(EXERCISE):
Print, from the listing below, the lines starting at the line containing "[IndexFromFile] starts [n]" and ending at the line containing "ones of Chunker.v.", exactly as they stand, and print nothing else.

(GIVEN RECORDS):
□ □ □
(* ===== verification/Make.v ===== *)
(** * Make: chunking a file in parallel (make.go)

    [IndexFromFile] starts [n] chunkers at equal distances in the file; each stops when it meets
    a chunk the next one has too, and the index is put together from what is left in their
    buckets. The workers are a transition system: a step is what one worker does between two
    points where another can interfere, the channel of results is a list, and the chunkers are the
    ones of Chunker.v. The invariant holds for every interleaving of any number of workers; it
    gives that the index is always a beginning of the sequential one, and when it is all of it. *)

From S2P Require Import Prelude Format Index Chunk Rolling Boundary Chunker.

(** ** The pieces of a worker *)

(** Why a worker stopped: it met its successor, it was at the end of the file, or it failed. *)
Inductive stop_reason := InSync | AtEOF | Failed (e : error).

(** Where a worker is in its loop. *)
Inductive point :=
| Idle                                  (* at the top *)
| Sent (c : IndexChunk)                 (* the chunk is in the bucket *)
| Zeroes (c : IndexChunk) (n : Z)       (* syncWith answered: not in sync, n zeros *)
| Nulls (nc : IndexChunk) (m : nat)     (* m null chunks to send after nc *)
| Checking                              (* about to look whether the next worker is gone *)
| Stopped (r : stop_reason).

Record pChunker := mkPChunker {
  results : list IndexChunk;            (* the bucket: what was sent and not yet received *)
  closed : bool;                        (* the results channel is closed *)
  chunker : Chunker.Chunker;
  offset : Z;
  next : nat;                           (* the place of the next worker, or their number for nil *)
  sync : IndexChunk;                    (* the last chunk received from the bucket *)
  at_ : point
}.

(** The zero value of a chunk: the initial [sync], and what a closed channel delivers. *)
Definition zero_chunk : IndexChunk := mkIndexChunk zero_id 0 0.

Definition stopped (w : pChunker) : bool := match at_ w with Stopped _ => true | _ => false end.

Definition active (w : pChunker) : bool := negb (stopped w).

Definition set_at (w : pChunker) (p : point) : pChunker :=
  mkPChunker (results w) (closed w) (chunker w) (offset w) (next w) (sync w) p.

Section make.

Context `{Codec} (nullChunk : NullChunk).

Definition null_len : Z := Z.of_nat (length (nData nullChunk)).

(** ** syncWith *)

(** The first loop: receive until the last chunk received is not before [start]. The answer tells
    whether it got there; a closed channel leaves the zero chunk. *)
Fixpoint sync_loop (start : Z) (prev s : IndexChunk) (rs : list IndexChunk) (cl : bool)
  : bool * IndexChunk * IndexChunk * list IndexChunk :=
  if decide (Start s < start) then
    match rs with
    | [] => (false, s, if cl then zero_chunk else s, [])
    | c :: rs => sync_loop start s c rs cl
    end
  else (true, prev, s, rs).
□ □ □
(FINISHED EXERCISE):
    [IndexFromFile] starts [n] chunkers at equal distances in the file; each stops when it meets
    a chunk the next one has too, and the index is put together from what is left in their
    buckets. The workers are a transition system: a step is what one worker does between two
    points where another can interfere, the channel of results is a list, and the chunkers are the
    ones of Chunker.v. The invariant holds for every interleaving of any number of workers; it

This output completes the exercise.